• TASK REQUIREMENTS
Every record has to be written out exactly, with no line missing.

• SOURCE MATERIAL
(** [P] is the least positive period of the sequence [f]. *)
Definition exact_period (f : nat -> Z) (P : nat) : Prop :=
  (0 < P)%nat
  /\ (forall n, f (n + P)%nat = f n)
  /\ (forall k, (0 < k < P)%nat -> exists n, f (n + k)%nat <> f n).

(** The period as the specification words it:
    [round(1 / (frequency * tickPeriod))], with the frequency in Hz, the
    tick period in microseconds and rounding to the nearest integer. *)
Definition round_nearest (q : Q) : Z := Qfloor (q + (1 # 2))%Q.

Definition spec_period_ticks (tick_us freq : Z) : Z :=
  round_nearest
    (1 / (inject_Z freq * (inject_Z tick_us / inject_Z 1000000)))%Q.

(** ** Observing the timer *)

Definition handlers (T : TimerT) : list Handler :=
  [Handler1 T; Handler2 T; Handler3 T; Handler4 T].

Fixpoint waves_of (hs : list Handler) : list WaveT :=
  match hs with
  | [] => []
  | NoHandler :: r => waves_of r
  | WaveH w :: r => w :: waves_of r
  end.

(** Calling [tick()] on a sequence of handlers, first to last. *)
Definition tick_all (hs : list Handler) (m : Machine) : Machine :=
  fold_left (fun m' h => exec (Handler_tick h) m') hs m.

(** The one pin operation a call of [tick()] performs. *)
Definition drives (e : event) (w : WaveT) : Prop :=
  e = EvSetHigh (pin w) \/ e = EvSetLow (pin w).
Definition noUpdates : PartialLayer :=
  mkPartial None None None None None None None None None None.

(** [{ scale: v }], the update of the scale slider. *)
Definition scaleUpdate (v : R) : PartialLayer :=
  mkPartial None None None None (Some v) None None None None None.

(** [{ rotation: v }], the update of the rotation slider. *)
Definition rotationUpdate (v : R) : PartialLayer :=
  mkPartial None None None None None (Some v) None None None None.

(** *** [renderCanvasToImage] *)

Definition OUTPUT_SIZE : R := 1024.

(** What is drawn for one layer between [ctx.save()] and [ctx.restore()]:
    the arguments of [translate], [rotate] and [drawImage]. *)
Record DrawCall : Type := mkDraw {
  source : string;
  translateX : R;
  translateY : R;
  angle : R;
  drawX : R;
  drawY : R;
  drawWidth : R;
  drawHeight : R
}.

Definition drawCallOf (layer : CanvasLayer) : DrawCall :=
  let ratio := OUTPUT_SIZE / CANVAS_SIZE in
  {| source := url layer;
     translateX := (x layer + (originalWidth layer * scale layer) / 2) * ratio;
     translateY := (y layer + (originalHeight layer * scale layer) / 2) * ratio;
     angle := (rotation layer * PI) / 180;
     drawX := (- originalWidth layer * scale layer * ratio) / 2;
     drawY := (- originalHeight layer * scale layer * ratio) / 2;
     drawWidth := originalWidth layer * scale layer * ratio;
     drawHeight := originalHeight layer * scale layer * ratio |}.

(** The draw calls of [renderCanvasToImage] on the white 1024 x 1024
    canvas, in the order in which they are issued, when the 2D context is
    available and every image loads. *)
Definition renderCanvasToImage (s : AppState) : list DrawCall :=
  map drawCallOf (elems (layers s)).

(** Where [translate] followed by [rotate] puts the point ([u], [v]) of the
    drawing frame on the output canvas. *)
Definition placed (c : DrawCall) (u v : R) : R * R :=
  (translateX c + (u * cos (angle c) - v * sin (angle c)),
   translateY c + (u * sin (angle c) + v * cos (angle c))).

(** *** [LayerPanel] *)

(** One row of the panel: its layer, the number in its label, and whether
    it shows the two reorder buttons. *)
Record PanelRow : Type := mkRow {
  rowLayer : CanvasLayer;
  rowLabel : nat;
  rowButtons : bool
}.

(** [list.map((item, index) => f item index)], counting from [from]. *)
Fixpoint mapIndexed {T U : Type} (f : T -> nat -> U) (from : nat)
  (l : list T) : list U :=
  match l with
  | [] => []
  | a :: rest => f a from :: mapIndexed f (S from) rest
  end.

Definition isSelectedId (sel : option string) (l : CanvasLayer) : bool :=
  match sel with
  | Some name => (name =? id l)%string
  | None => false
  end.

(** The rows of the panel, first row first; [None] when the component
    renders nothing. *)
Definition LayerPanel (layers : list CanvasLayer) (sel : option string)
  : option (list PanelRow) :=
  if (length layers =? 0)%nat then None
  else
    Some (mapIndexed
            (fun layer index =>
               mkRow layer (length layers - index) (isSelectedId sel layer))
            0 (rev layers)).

• ANSWER TO THIS PROBLEM
(** [P] is the least positive period of the sequence [f]. *)
Definition exact_period (f : nat -> Z) (P : nat) : Prop :=
  (0 < P)%nat
  /\ (forall n, f (n + P)%nat = f n)
  /\ (forall k, (0 < k < P)%nat -> exists n, f (n + k)%nat <> f n).

(** The period as the specification words it:
    [round(1 / (frequency * tickPeriod))], with the frequency in Hz, the
    tick period in microseconds and rounding to the nearest integer. *)
Definition round_nearest (q : Q) : Z := Qfloor (q + (1 # 2))%Q.

Definition spec_period_ticks (tick_us freq : Z) : Z :=
  round_nearest
    (1 / (inject_Z freq * (inject_Z tick_us / inject_Z 1000000)))%Q.

(** ** Observing the timer *)

Definition handlers (T : TimerT) : list Handler :=
  [Handler1 T; Handler2 T; Handler3 T; Handler4 T].

Fixpoint waves_of (hs : list Handler) : list WaveT :=
  match hs with
  | [] => []
  | NoHandler :: r => waves_of r
  | WaveH w :: r => w :: waves_of r
  end.

(** Calling [tick()] on a sequence of handlers, first to last. *)
Definition tick_all (hs : list Handler) (m : Machine) : Machine :=
  fold_left (fun m' h => exec (Handler_tick h) m') hs m.

(** The one pin operation a call of [tick()] performs. *)
Definition drives (e : event) (w : WaveT) : Prop :=
  e = EvSetHigh (pin w) \/ e = EvSetLow (pin w).
Definition noUpdates : PartialLayer :=
  mkPartial None None None None None None None None None None.

(** [{ scale: v }], the update of the scale slider. *)
Definition scaleUpdate (v : R) : PartialLayer :=
  mkPartial None None None None (Some v) None None None None None.

(** [{ rotation: v }], the update of the rotation slider. *)
Definition rotationUpdate (v : R) : PartialLayer :=
  mkPartial None None None None None (Some v) None None None None.

(** *** [renderCanvasToImage] *)

Definition OUTPUT_SIZE : R := 1024.

(** What is drawn for one layer between [ctx.save()] and [ctx.restore()]:
    the arguments of [translate], [rotate] and [drawImage]. *)
Record DrawCall : Type := mkDraw {
  source : string;
  translateX : R;
  translateY : R;
  angle : R;
  drawX : R;
  drawY : R;
  drawWidth : R;
  drawHeight : R
}.

Definition drawCallOf (layer : CanvasLayer) : DrawCall :=
  let ratio := OUTPUT_SIZE / CANVAS_SIZE in
  {| source := url layer;
     translateX := (x layer + (originalWidth layer * scale layer) / 2) * ratio;
     translateY := (y layer + (originalHeight layer * scale layer) / 2) * ratio;
     angle := (rotation layer * PI) / 180;
     drawX := (- originalWidth layer * scale layer * ratio) / 2;
     drawY := (- originalHeight layer * scale layer * ratio) / 2;
     drawWidth := originalWidth layer * scale layer * ratio;
     drawHeight := originalHeight layer * scale layer * ratio |}.

(** The draw calls of [renderCanvasToImage] on the white 1024 x 1024
    canvas, in the order in which they are issued, when the 2D context is
    available and every image loads. *)
Definition renderCanvasToImage (s : AppState) : list DrawCall :=
  map drawCallOf (elems (layers s)).

(** Where [translate] followed by [rotate] puts the point ([u], [v]) of the
    drawing frame on the output canvas. *)
Definition placed (c : DrawCall) (u v : R) : R * R :=
  (translateX c + (u * cos (angle c) - v * sin (angle c)),
   translateY c + (u * sin (angle c) + v * cos (angle c))).

(** *** [LayerPanel] *)

(** One row of the panel: its layer, the number in its label, and whether
    it shows the two reorder buttons. *)
Record PanelRow : Type := mkRow {
  rowLayer : CanvasLayer;
  rowLabel : nat;
  rowButtons : bool
}.

(** [list.map((item, index) => f item index)], counting from [from]. *)
Fixpoint mapIndexed {T U : Type} (f : T -> nat -> U) (from : nat)
  (l : list T) : list U :=
  match l with
  | [] => []
  | a :: rest => f a from :: mapIndexed f (S from) rest
  end.

Definition isSelectedId (sel : option string) (l : CanvasLayer) : bool :=
  match sel with
  | Some name => (name =? id l)%string
  | None => false
  end.

(** The rows of the panel, first row first; [None] when the component
    renders nothing. *)
Definition LayerPanel (layers : list CanvasLayer) (sel : option string)
  : option (list PanelRow) :=
  if (length layers =? 0)%nat then None
  else
    Some (mapIndexed
            (fun layer index =>
               mkRow layer (length layers - index) (isSelectedId sel layer))
            0 (rev layers)).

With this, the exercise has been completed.